- [What is expected]:
Retype exactly, and only, the lines from the one that contains "rewrite !TrimPrefix_app in" through the final line of the entries.

Collected data
== Segment start ==
(* ===== verification/NatsLaws.v ===== *)
(** * The NATS store: contracts, atomicity, and what concurrency can break

    Without interference the store keeps the store, lock and counter contracts.  With
    any number of other clients its locks and counters are still single atomic
    steps, because their writes are conditional.  Its removal of expired entries is
    not conditional: the last part shows a read that deletes a value another client
    has just written. *)

From stdpp Require Import relations.
From S2P Require Import Prelude GoStd Base64 CacheCore Transport InspectHelpers Shaping Wrapping MemoryStore NatsStore NatsContract.

(** Nobody else uses the bucket, and requests that remove keys do not fail. *)
Class NatsAlone (K : Type) `{KVView K} := {
  na_rely r r' k : nl_rely r r' -> nl_last r' k = nl_last r k;
  na_reliable : ~ nl_faulty (K := K)
}.

Section Alone.
Context {K : Type} `{BucketLaws K} `{!NatsAlone K} `{EnvelopeJSON}.
Implicit Types (r : K) (s : natsStore K).

(** Durations below a millisecond may be lost in the expiry, which counts
    milliseconds and takes 0 for never. *)
#[export] Instance natsStore_keys : KeySpace (natsStore K) :=
  mkKeySpace _ (fun k' k => k' <> k) (fun _ ttl => Millisecond <= ttl).

Definition nats_ok s : Prop :=
  ttl_ok (ns_defaultTTL s) /\ ns_bucketTTL s = false /\ ns_scopePrefixStr s = scopePrefixOf (ns_prefix s) /\
  exists r, ns_kv s = Some r /\ nl_ok r.

Definition nats_peek s (t : Z) (k : string) : option bytes :=
  match ns_kv s with
  | Some r => entryView (ns_bucketTTL s) t (nl_last r (nats_cacheKey s k))
  | None => None
  end.
Definition nats_occupied s t k : Prop := is_Some (nats_peek s t k).

Lemma nats_ok_with s r : nats_ok s -> nl_ok r -> nats_ok (with_kv s r).
Proof. intros (Hd & Hb & Hp & _) Hr. repeat (split; [done|]). by exists r. Qed.

Lemma nats_cacheKey_inj s k k' : nats_cacheKey s k = nats_cacheKey s k' -> k = k'.
Proof.
  unfold nats_cacheKey. intros E. apply (f_equal (fun x => TrimPrefix x (ns_scopePrefixStr s))) in E.
  rewrite !TrimPrefix_app in E. by apply (inj encodeKeyPart).
Qed.

(** ** States of the bucket *)

Lemma alone_during r r' P : during r r' P -> exists r1, P r1 /\ forall k, nl_last r1 k = nl_last r k /\ nl_last r' k = nl_last r k.
Proof.
  intros (r1 & Ra & HP & Rb). exists r1. split; [done|]. intros k. split; [by apply na_rely|].
  by rewrite (na_rely r1 r'), (na_rely r r1).
Qed.

(** One step of this client, seen from the states around it. *)
Lemma alone_atomically r r' P :
  atomically r r' P -> exists r1 r2, P r1 r2 /\ (forall k, nl_last r1 k = nl_last r k) /\ (forall k, nl_last r' k = nl_last r2 k).
Proof. intros (r1 & r2 & Ra & HP & Rb). exists r1, r2. split; [done|]. split; intros k; by apply na_rely. Qed.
== Segment end ==
- [Solution]:
  rewrite !TrimPrefix_app in E. by apply (inj encodeKeyPart).
Qed.

(** ** States of the bucket *)

Lemma alone_during r r' P : during r r' P -> exists r1, P r1 /\ forall k, nl_last r1 k = nl_last r k /\ nl_last r' k = nl_last r k.
Proof.
  intros (r1 & Ra & HP & Rb). exists r1. split; [done|]. intros k. split; [by apply na_rely|].
  by rewrite (na_rely r1 r'), (na_rely r r1).
Qed.

(** One step of this client, seen from the states around it. *)
Lemma alone_atomically r r' P :
  atomically r r' P -> exists r1 r2, P r1 r2 /\ (forall k, nl_last r1 k = nl_last r k) /\ (forall k, nl_last r' k = nl_last r2 k).
Proof. intros (r1 & r2 & Ra & HP & Rb). exists r1, r2. split; [done|]. split; intros k; by apply na_rely. Qed.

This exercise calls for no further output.